The problem this created was that hits now became data driven rather than from a cultural movements, playlists became the new marketing tool and that meant artists could rack up streams from their songs being on sleep playlists, background playlists, study playlists etc. while being anonymous, this made fame very scarce.
The Tiktok Effect
From 2019/20, Tiktok came into the music scene and accelerated the route to 100s of millions of streams without having a face in the game. sounds became the currency and artists could get their songs to travel very far and wide without standing up from your house in Alabama. “Thats great no?” In many ways, yes, but fame has it’s own currency. Fame used to bring fandom, a reliance that an artist had a group of people who would largely have their back. Sound famous artists can’t build these type of solid tight niche fanbases. Streams alone aren’t fan loyalty, sold out shows or influence.
The Industry and the Big Numbers
So why does the industry act like streaming is the be it and all of the music business ? because it is trackable, it is raw data and it is easy to manipulate and sell to investors who are always looking to make a sure buck.
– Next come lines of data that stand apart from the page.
(** Every read of the configuration that the replay test mounts reports no
    latency, whatever its number: the latencies that the test compares agree
    also between runs whose events have other numbers, or other seeds. *)
Lemma replay_latencies_zero seed path ev :
  session (with_run seed path default_test_config) sv -> ev ∈ log (threads_of sv) ->
  ev_injected_latency_us ev = 0.
Proof.
  intros Hs Hev.
  apply (test_event_latency from_i32 uid gid now nows sink _ sv (run_ok seed path) Hs ev (ev_op ev) 0 Hev eq_refl);
    [by destruct (ev_op ev)|by destruct (ev_op ev)|lia].
Qed.

Definition read_latencies (evs : list Event) : list Z :=
  ev_injected_latency_us <$> filter (fun ev => ev_op ev = Read) evs.

(** A mount of the configuration with one slot for reads and no queue, on any
    number of threads. *)
Lemma single_slot_taken (s : Shared ES HI (Reply D Errno') unit) i c w d res clock :
  limits eagain_config s -> ops_in s !! i = Some (Sleeping c w d) -> run_op_of c = Read ->
  resources (eng s) !! Read = Some res -> (acquire_enter (limiter res) clock).1 = Fails (Errno EAGAIN).
Proof.
  intros Hl Hi Hc Hres. destruct (Hl Read) as (l & n & (res' & Hres' & <-) & Hinv). simplify_eq.
  pose proof (inv_cap _ _ _ Hinv) as Hcap. pose proof (inv_queue_cap _ _ _ Hinv) as Hqcap.
  pose proof (inv_inflight _ _ _ Hinv) as Hin. pose proof (inv_queued _ _ _ Hinv) as Hqueued. cbn [lim threads project] in *.
  change (concurrency_cap (policy_of eagain_config Read)) with 1 in Hcap.
  change (Config.queue_cap (policy_of eagain_config Read)) with 0 in Hqcap.
  assert (Hheld : 0 < count is_holding (lim_phase Read <$> ops_in s)).
  { eapply count_lookup_pos; [by rewrite list_lookup_fmap, Hi|]. cbn. by rewrite decide_True. }
  unfold acquire_enter. rewrite Hcap, Hqcap. cbn [Z.eqb].
  rewrite (proj2 (Z.ltb_ge _ _)) by lia. rewrite (proj2 (Z.leb_le _ _)); [done|].
  rewrite Hqueued. repeat apply Z.add_nonneg_nonneg; apply count_nonneg.
Qed.
(** Calls that leave the middleware: on the captured original [write],
    [end] and [on] of the response (T...), and on the zlib stream (S...). *)
Inductive Action :=
| TWrite (chunk encoding : jsval)
| TEnd (chunk encoding : jsval)
| TOn (type : string) (listener : Handler)
| SWrite (buf : list Byte.byte)
| SEnd (buf : option (list Byte.byte))
| SOn (type : string) (listener : Handler)
| SFlush.

(** What [res.write] / [res.end] / [res.flush] currently hold. *)
Inductive Slot :=
| Proxy
| Noop.

Inductive FlushSlot :=
| FlushNoop
| FlushStream.

(** One exchange: [res], the on-headers one-shot flag, the closure
    variables of the middleware, and the trace of outgoing calls.
    [est_length] is the closure variable [length]; [listeners = None] is
    [listeners = null]. *)
Record Exchange := {
  res : Response;
  fired : bool;
  write_slot : Slot;
  end_slot : Slot;
  flush_slot : FlushSlot;
  est_length : jsval;
  listeners : option (list (string * Handler));
  stream : option Codec;
  trace : list Action;
}.

Definition with_res (f : Response -> Response) (st : Exchange) : Exchange :=
  {| res := f (res st); fired := fired st; write_slot := write_slot st;
     end_slot := end_slot st; flush_slot := flush_slot st;
     est_length := est_length st; listeners := listeners st;
     stream := stream st; trace := trace st |}.

Definition with_fired (b : bool) (st : Exchange) : Exchange :=
  {| res := res st; fired := b; write_slot := write_slot st;
     end_slot := end_slot st; flush_slot := flush_slot st;
     est_length := est_length st; listeners := listeners st;
     stream := stream st; trace := trace st |}.

Definition with_slots (w e : Slot) (st : Exchange) : Exchange :=
  {| res := res st; fired := fired st; write_slot := w;
     end_slot := e; flush_slot := flush_slot st;
     est_length := est_length st; listeners := listeners st;
     stream := stream st; trace := trace st |}.

Definition with_flush (f : FlushSlot) (st : Exchange) : Exchange :=
  {| res := res st; fired := fired st; write_slot := write_slot st;
     end_slot := end_slot st; flush_slot := f;
     est_length := est_length st; listeners := listeners st;
     stream := stream st; trace := trace st |}.

Definition with_length (v : jsval) (st : Exchange) : Exchange :=
  {| res := res st; fired := fired st; write_slot := write_slot st;
     end_slot := end_slot st; flush_slot := flush_slot st;
     est_length := v; listeners := listeners st;
     stream := stream st; trace := trace st |}.

Definition with_listeners (l : option (list (string * Handler))) (st : Exchange) : Exchange :=
  {| res := res st; fired := fired st; write_slot := write_slot st;
     end_slot := end_slot st; flush_slot := flush_slot st;
     est_length := est_length st; listeners := l;
     stream := stream st; trace := trace st |}.

Definition with_stream (s : option Codec) (st : Exchange) : Exchange :=
  {| res := res st; fired := fired st; write_slot := write_slot st;
     end_slot := end_slot st; flush_slot := flush_slot st;
     est_length := est_length st; listeners := listeners st;
     stream := s; trace := trace st |}.
Lemma step_registryOk (st st' : App.State) (op : Ui.Op) :
  Ui.registryOk st -> Ui.step st op = Some st' -> Ui.registryOk st'.
Proof.
  intros Hreg Hstep.
  destruct op as [events newId now | i events | i s now | i]; simpl in Hstep.
  - destruct (existsb _ _); [ discriminate | ]. injection Hstep as <-.
    apply handleTaskSubmit_registryOk. exact Hreg.
  - destruct (nth_error (App.tasks st) i) as [ editing | ];
      [ | discriminate ].
    injection Hstep as <-. apply handleTaskSubmit_registryOk. exact Hreg.
  - destruct (nth_error (App.tasks st) i) as [ pressed | ];
      [ | discriminate ].
    destruct (TaskDetail.offers pressed s); [ | discriminate ].
    injection Hstep as <-. destruct Hreg as [Hnodup Hall].
    split; [ exact Hnodup | ]. simpl. apply Forall_map.
    rewrite Forall_forall in *. intros task Hin.
    rewrite (proj1 (proj2 (proj2 (proj2 (proj2 (proj2
               (statusChange_frame (Task.id pressed) now s task))))))).
    now apply Hall.
  - destruct (nth_error (App.tasks st) i) as [ deleted | ];
      [ | discriminate ].
    injection Hstep as <-. destruct Hreg as [Hnodup Hall].
    split; [ exact Hnodup | ]. simpl.
    rewrite Forall_forall in *. intros task Hin.
    apply filter_In in Hin. now apply Hall.
Qed.

Lemma initialState_registryOk : Ui.registryOk App.initialState.
Proof.
  split.
  - simpl. repeat constructor; simpl; intuition discriminate.
  - repeat constructor; simpl; tauto.
Qed.

(** X12: the category list stays free of duplicates and holds the category
    of every task, through every sequence of operations of the task views. *)
Theorem registry_holds_every_category (ops : list Ui.Op) :
  forall st st',
    Ui.registryOk st -> Ui.run ops st = Some st' -> Ui.registryOk st'.
Proof.
  induction ops as [ | op ops IH ]; intros st st' Hreg Hrun; simpl in Hrun.
  - now injection Hrun as <-.
  - destruct (Ui.step st op) as [ st1 | ] eqn:Hstep; [ | discriminate ].
    apply (IH st1 st'); [ | assumption ].
    now apply (step_registryOk st st1 op).
Qed.

Lemma registry_holds_every_category_witness :
  exists st',
    Ui.run Sample.session App.initialState = Some st' /\ Ui.registryOk st'.
Proof.
  eexists. split; [ vm_compute; reflexivity | ].
  apply (registry_holds_every_category Sample.session App.initialState).
  - exact initialState_registryOk.
  - vm_compute. reflexivity.
Defined.

(** ** Submitting the edit form untouched *)

Lemma untouched_form_gives_back_the_task (task : Task.t)
    (categories : list string) :
  Qeq_bool (Task.estimatedHours task) 0 = false ->
  truthy (Task.category task) = true ->
  App.spreadTaskData task (TaskForm.submitted (Some task) categories [])
  = task.
Proof.
  intros Hhours Hcategory. destruct task; simpl in *.
  unfold App.spreadTaskData, TaskForm.submitted. simpl.
  rewrite Hhours, Hcategory.
  destruct title, description; reflexivity.
Qed.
This creates a scenario where artists with a fame and not so heavy streaming get ignored by the Big Industry folk even if these artists are more assured of selling out shows that the faceless artists. they don’t have the same leverage of fortune that the high streaming artist has. The fans on the other hand have rebelled with their buying habits showing that they are drawn to culture and artists who show personality, vulnerability, or humor online often become more famous than those who simply release great music.
So, Do Streaming Numbers still matter
Yes and No. Every business needs finance to at least stay above water and heavy streaming songs provides that source of revenue, leverage and a bit of exposure but when it comes to real fame it fails to match up. Real fame deals with a face, a brand, personalities, that’s what attracts the fans and makes them stay long after the quality of the music dries up. Streaming is measured by listeners and fails to mostly convert to actual fandom and until a day when the industry’s big hitters can find a way to convert streams to real fame, it will stay like this.